There’s no need to panic. The new law still allows you to grab your phone to make emergency calls. And in general, talking on your phone isn’t prohibited, it just has to be done without using your hands. Luckily, there are plenty of ways to comply with these new rules, no matter how old your vehicle is.

1) Car sync

If you have a newer vehicle, chances are it already has Bluetooth technology installed that connects with your phone. Check your owner’s manual or YouTube tutorials to figure out how to set it up. 

After that, many cars will automatically sync with a phone as soon as they’re in range. Under the new law, you’re allowed to use one-touch capabilities to answer the call and continue it through your car’s audio system, hands-free.

2) Earphones

You can also buy earphones that connect your phone with Bluetooth. There are a number of different styles, but the most common version sits over your ear and can take a call with the push of a button. A microphone is already built in. There are also other earphones with microphones on the market that plug directly into your phone and allow you to take calls hands-free. 

One thing to remember: Minnesota law bars drivers from having earphones in both ears at the same time. If you go the earphone route, just make sure one ear is free and clear at all times to hear emergency vehicles and other cars on the road.

3) Cables and adapters

If your car is older and you don’t like the idea of using earphones, pick up an auxiliary cable for $5 at most stores. They run from your phone’s earphone jack to your car’s aux jack, allowing you to operate your phone by voice or single touch and listen through the speakers in your vehicle. 

If your car has a cassette player, you can buy an adapter that connects your car to your phone through the earphone jack.

4) Dashboard mounts

While one-touch activation is allowed on your phone, you’re not allowed to scroll or hold your phone in your hand while you’re following directions on a navigation system. 

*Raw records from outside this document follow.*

(** The rest of a sector: [n] words. *)
Lemma read_words_ok (n : nat) : forall k off buf (p : P) pos left, (n <= 256)%nat ->
  dr_settle p = O -> d_phase (dr_view p) = Sending pos left -> Z.of_nat n <= left -> left mod 256 = Z.of_nat n mod 256 -> (0 < n)%nat ->
  exists buf' p', read_words n k off buf p = Some (buf', p') /\ (dr_healthy p -> dr_healthy p')
  /\ (forall x, buf' x = blit buf (off + 2 * k) (d_byte (dr_view p)) pos (2 * Z.of_nat n) x)
  /\ (dr_view p' = set_phase (if left =? Z.of_nat n then Idle else Sending (pos + 2 * Z.of_nat n) (left - Z.of_nat n)) (dr_view p)
      \/ dr_view p' = set_phase Failed (dr_view p) /\ ~ dr_healthy p).
Proof.
  induction n as [|n IH]; intros k off buf p pos left Hn Hs Hp Hl Hm H0; [lia|]. cbn [read_words].
  pose proof (dr_inw p pos left Hs Hp ltac:(lia)) as Hw. unfold inw. destruct (port_inw ATA_DATA p) as [w p1] eqn:Ew.
  destruct Hw as (-> & Hv & Hs1 & Hh). erewrite bind_ok by (by rewrite Ew).
  destruct (word_bytes _ _ (dr_disk p pos) (dr_disk p (pos + 1))) as [-> ->].
  set (buf1 := buf.[_ <- _].[_ <- _]). assert (forall x, buf1 x = blit buf (off + 2 * k) (d_byte (dr_view p)) pos 2 x) as Hb1.
  { intros x. unfold buf1, upd, blit. zspec; simpl; try done; try lia; f_equal; lia. }
  destruct (decide (n = O)) as [->|Hn0].
  - cbn [read_words]. exists buf1, p1. split; [done|]. split; [done|]. split; [done|]. destruct Hv as [Hv|(_ & Hv & Hnh)]; [left|by right].
    rewrite Hv. unfold next_in. change (Z.of_nat 1) with 1. done.
  - assert (left mod 256 <> 1) as Hm1 by (rewrite Hm; zmod). destruct Hv as [Hv|[? _]]; [|done].
    assert (d_phase (dr_view p1) = Sending (pos + 2) (left - 1)) as Hp1.
    { rewrite Hv. cbn [d_phase set_phase]. unfold next_in. by destruct (Z.eqb_spec left 1); [lia|]. }
    destruct (IH (k + 1) off buf1 p1 (pos + 2) (left - 1)) as (buf' & p' & E & Hh' & Hb & Hv'); [lia|auto|done|lia|zmod|lia|].
    exists buf', p'. split; [exact E|]. split; [auto|]. rewrite Hv in Hb, Hv'. cbn [set_phase d_byte d_reg d_sectors] in Hb, Hv'. split.
    + intros x. rewrite Hb. unfold blit. zspec; simpl; try lia; try (f_equal; lia); rewrite Hb1; unfold blit; zspec; simpl; done || lia || (f_equal; lia).
    + destruct Hv' as [->|[-> Hnh]]; [left|right; split; [done|auto]]. unfold set_phase. cbn [d_reg d_byte d_sectors]. f_equal.
      destruct (Z.eqb_spec (left - 1) (Z.of_nat n)), (Z.eqb_spec left (Z.of_nat (S n))); try lia; [done|]. f_equal; lia.
Qed.

Context (fuel : nat) (Hfuel : (dr_patience < fuel)%nat).

Lemma settled (p : P) : (dr_settle p < fuel)%nat.
Proof. pose proof (dr_settles p). lia. Qed.

(** The phase after a transfer. *)
Definition ended (p p' : P) : Prop :=
  d_phase (dr_view p') = Idle \/ d_phase (dr_view p') = Failed /\ (d_phase (dr_view p) = Failed \/ ~ dr_healthy p).

Lemma read_sectors_ok (n : nat) : forall off buf (p : P) pos,
  d_phase (dr_view p) = Failed \/ d_phase (dr_view p) = (if (n =? 0)%nat then Idle else Sending pos (256 * Z.of_nat n)) ->
  exists r buf' p', read_sectors fuel n off buf p = Some ((r, buf'), p')
  /\ d_byte (dr_view p') = d_byte (dr_view p) /\ d_sectors (dr_view p') = d_sectors (dr_view p) /\ (dr_healthy p -> dr_healthy p') /\ ended p p'
  /\ (r = 0 /\ (forall x, buf' x = blit buf off (d_byte (dr_view p)) pos (512 * Z.of_nat n) x) \/ r = -1 /\ d_phase (dr_view p') = Failed).
Proof.
  induction n as [|n IH]; intros off buf p pos Hp; cbn [read_sectors].
  { exists 0, buf, p. do 4 (split; [done|]). split; [destruct Hp as [Hp|Hp]; [right; auto|by left]|]. left. split; [done|]. intros x. unfold blit. zspec; simpl; done || lia. }
  assert (d_phase (dr_view p) <> Idle) as Hni by (destruct Hp as [->| ->]; done).
  destruct (drq_ok fuel p (settled p) Hni) as (p1 & E1 & Hv1 & Hs1 & Hh1). unfold ata_wait_drq. rewrite (bind_ok _ _ _ _ _ E1).
  destruct Hp as [Hp|Hp]; rewrite Hp; cbn [negb Z.eqb Nat.eqb] in *.
  { exists (-1), buf, p1. unfold ended. rewrite Hv1. do 4 (split; [done|]). rewrite Hp. auto. }
  destruct (read_words_ok 256 0 off buf p1 pos (256 * Z.of_nat (S n))) as (buf1 & p2 & E2 & Hh2 & Hb2 & Hv2); [lia|done|by rewrite Hv1|lia|zmod|lia|].
  rewrite (bind_ok _ _ _ _ _ E2). rewrite Hv1 in Hb2, Hv2. change (Z.of_nat 256) with 256 in *.
  assert (d_byte (dr_view p2) = d_byte (dr_view p) /\ d_sectors (dr_view p2) = d_sectors (dr_view p)) as [Hd2 Hn2] by (destruct Hv2 as [->|[-> _]]; done).
  destruct (IH (off + 512) buf1 p2 (pos + 512)) as (r & buf' & p' & E' & Hd' & Hn' & Hh' & Hend & Hc').
  { destruct Hv2 as [->|[-> _]]; [right|by left]. cbn [set_phase d_phase]. destruct (Z.eqb_spec (256 * Z.of_nat (S n)) 256), (Nat.eqb_spec n 0); try lia; [done|].
    f_equal; lia. }
  exists r, buf', p'. split; [exact E'|]. split; [congruence|]. split; [congruence|]. split; [auto|]. split.
  - destruct Hend as [?|[Hf Hc]]; [by left|]. right. split; [done|]. right. intros Hh. destruct Hc as [Hc|Hc]; [|by apply Hc; auto].
    destruct Hv2 as [Hv2|[_ Hnh]]; [|by apply Hnh; auto]. rewrite Hv2 in Hc. cbn [set_phase d_phase] in Hc. zcase_in Hc; done.
  - destruct Hc' as [(-> & Hb')|?]; [left|by right]. split; [done|].
    intros x. rewrite Hb', Hd2. unfold blit. zspec; simpl; try lia; try (f_equal; lia); rewrite Hb2; unfold blit; zspec; simpl; done || lia || (f_equal; lia).
Qed.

An easy solution is a dashboard mount that holds the phone at eye level. They come in all shapes, sizes and colors and can be found in most gas stations and stores for as little as $5. 

Some law enforcement agencies are even giving them away for free. Just mount your phone and plug in your destination before you start your vehicle, and voila! Hands-free navigation. A mount can also be used to hold your phone while you have a conversation using the speaker function.

5) Don’t use your phone when you drive

The simplest way to comply with Minnesota’s hands-free cellphone driving requirement is to just ignore your phone. Most day-to-day calls can wait a few minutes. 

If you think you’re incapable of ignoring your phone, try putting it in the do-not disturb-while-driving setting. iPhones can be set to automatically go into this mode when the device detects you might be driving or when it’s connected to a vehicle’s Bluetooth system. 

You can also toss it in the trunk or the backseat and take in the ride, phone-free. That’s the way older people used to do it in bygone days, and you may just find you enjoy it.